> _REQUIRED WORK_
Starting at the top of the entries below, set down each line exactly as written, and stop after the line containing "(items : list json)".

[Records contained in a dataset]
********

(** * Transcript pruning engine of [ccc]: a shallow embedding and its properties

    The development follows the two source files of the engine:
    - [index.ts]: [pruneSessionLines] (keep from the N-th-to-last assistant turn);
    - [boundary-detector.ts]: [detectBoundaries] and [pruneToBoundary].

    A transcript is a list of lines, each a [string]; a character of a
    [string] stands for a code unit of a JavaScript string.  The engine looks
    at a line through [JSON.parse] and writes one line back with
    [JSON.stringify];
    both belong to the JavaScript runtime, not to the repository, and enter
    the development as the operations of the class [Runtime].  A reference
    instance for the integer fragment of JSON is given in [RefJSON].  The
    one computation in doubles, the retention percentage of a boundary, is
    done with the binary64 floats of the kernel. *)

From Stdlib Require Import List String Ascii ZArith Bool Arith Lia Sorted.
From Stdlib Require Import DecimalString DecimalZ DecimalPos.
From Stdlib Require Floats Uint63.
Import ListNotations.

Local Open Scope string_scope.
Local Open Scope list_scope.

(** ** JavaScript values as the engine sees them *)

Module JS.

(** The result of [JSON.parse].  Numbers are modelled as integers: the only
    numbers the engine inspects are token counters.  An object is the list of
    its members in text order; [JSON.parse] keeps the last of several members
    with one key, and so does [lookup]. *)
#[local] Unset Elimination Schemes.
Inductive json : Type :=
| JNull
| JBool (b : bool)
| JNum (n : Z)
| JStr (s : string)
| JArr (items : list json)
| JObj (members : list (string * json)).
#[local] Set Elimination Schemes.

Definition json_is_null (v : json) : bool :=
  match v with
  | JNull => true
  | _ => false
  end.

(** A JavaScript value that came out of a parsed record, or [undefined]. *)
Definition value := option json.
Definition undefined : value := None.

Fixpoint lookup (k : string) (members : list (string * json)) : value :=
  match members with
  | [] => undefined
  | (k', v) :: rest =>
      match lookup k rest with
      | Some later => Some later
      | None => if String.eqb k k' then Some v else undefined
      end
  end.

(** [o.k] on a receiver that is neither [null] nor [undefined].  None of the
    property names the engine reads exists on a string, number, boolean or
    array, so only objects answer. *)
Definition get (o : json) (k : string) : value :=
  match o with
  | JObj members => lookup k members
  | _ => undefined
  end.

(** [v.k]: a [TypeError] ([None]) on [null] and [undefined]. *)
Definition prop (v : value) (k : string) : option value :=
  match v with
  | None | Some JNull => None
  | Some o => Some (get o k)
  end.

(** [v?.k] *)
Definition optprop (v : value) (k : string) : value :=
  match v with
  | None | Some JNull => undefined
  | Some o => get o k
  end.

Definition truthy (v : value) : bool :=
  match v with
  | None | Some JNull => false
  | Some (JBool b) => b
  | Some (JNum n) => negb (n =? 0)%Z
  | Some (JStr s) => negb (s =? EmptyString)%string
  | Some (JArr _) | Some (JObj _) => true
  end.

(** [a || b] *)
Definition or_else (a b : value) : value := if truthy a then a else b.

(** [v === "s"] for a string literal [s]. *)
Definition strict_eq_str (v : value) (s : string) : bool :=
  match v with
  | Some (JStr s') => (s' =? s)%string
  | _ => false
  end.

Notation "v === s" := (strict_eq_str v s) (at level 70, no associativity).

(** [Array.prototype.join] on strings. *)
Fixpoint join (sep : string) (parts : list string) : string :=
  match parts with
  | [] => EmptyString
  | [p] => p
  | p :: rest => (p ++ sep ++ join sep rest)%string
  end.

(** [String.prototype.includes] *)
Fixpoint includes (s needle : string) : bool :=
  String.prefix needle s ||
  match s with
  | EmptyString => false
  | String _ rest => includes rest needle
  end.

(** What stands after [lit] in [s], if [s] starts with [lit]. *)
Fixpoint strip (lit s : string) : option string :=
  match lit, s with
  | EmptyString, _ => Some s
  | String a lit', String b s' =>
      if (a =? b)%char then strip lit' s' else None
  | String _ _, EmptyString => None
  end.

(** The longest prefix of [s] whose characters satisfy [p], and the rest. *)
Fixpoint span (p : ascii -> bool) (s : string) : string * string :=
  match s with
  | EmptyString => (EmptyString, EmptyString)
  | String c rest =>
      if p c then let '(taken, after) := span p rest in (String c taken, after)
      else (EmptyString, s)
  end.

(** The last character of [s] that satisfies [p]. *)
Fixpoint last_where (p : ascii -> bool) (s : string) : option ascii :=
  match s with
  | EmptyString => None
  | String c rest =>
      match last_where p rest with
      | Some later => Some later
      | None => if p c then Some c else None
      end
  end.

(** White space and line terminators, the characters [\s] matches and
    [String.prototype.trim] removes, among the first 256. *)
Definition is_space (c : ascii) : bool :=
  let n := nat_of_ascii c in
  ((9 <=? n)%nat && (n <=? 13)%nat) || (n =? 32)%nat || (n =? 160)%nat.

(** The characters [.] does not match. *)
Definition is_line_terminator (c : ascii) : bool :=
  let n := nat_of_ascii c in
  (n =? 10)%nat || (n =? 13)%nat.

Fixpoint trim_start (s : string) : string :=
  match s with
  | EmptyString => EmptyString
  | String c rest => if is_space c then trim_start rest else s
  end.

Fixpoint trim_end (s : string) : string :=
  match s with
  | EmptyString => EmptyString
  | String c rest =>
      match trim_end rest with
      | EmptyString => if is_space c then EmptyString else String c EmptyString
      | tail => String c tail
      end
  end.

********

> _SOLUTION TO THE PROBLEM_
(** * Transcript pruning engine of [ccc]: a shallow embedding and its properties

    The development follows the two source files of the engine:
    - [index.ts]: [pruneSessionLines] (keep from the N-th-to-last assistant turn);
    - [boundary-detector.ts]: [detectBoundaries] and [pruneToBoundary].

    A transcript is a list of lines, each a [string]; a character of a
    [string] stands for a code unit of a JavaScript string.  The engine looks
    at a line through [JSON.parse] and writes one line back with
    [JSON.stringify];
    both belong to the JavaScript runtime, not to the repository, and enter
    the development as the operations of the class [Runtime].  A reference
    instance for the integer fragment of JSON is given in [RefJSON].  The
    one computation in doubles, the retention percentage of a boundary, is
    done with the binary64 floats of the kernel. *)

From Stdlib Require Import List String Ascii ZArith Bool Arith Lia Sorted.
From Stdlib Require Import DecimalString DecimalZ DecimalPos.
From Stdlib Require Floats Uint63.
Import ListNotations.

Local Open Scope string_scope.
Local Open Scope list_scope.

(** ** JavaScript values as the engine sees them *)

Module JS.

(** The result of [JSON.parse].  Numbers are modelled as integers: the only
    numbers the engine inspects are token counters.  An object is the list of
    its members in text order; [JSON.parse] keeps the last of several members
    with one key, and so does [lookup]. *)
#[local] Unset Elimination Schemes.
Inductive json : Type :=
| JNull
| JBool (b : bool)
| JNum (n : Z)
| JStr (s : string)
| JArr (items : list json)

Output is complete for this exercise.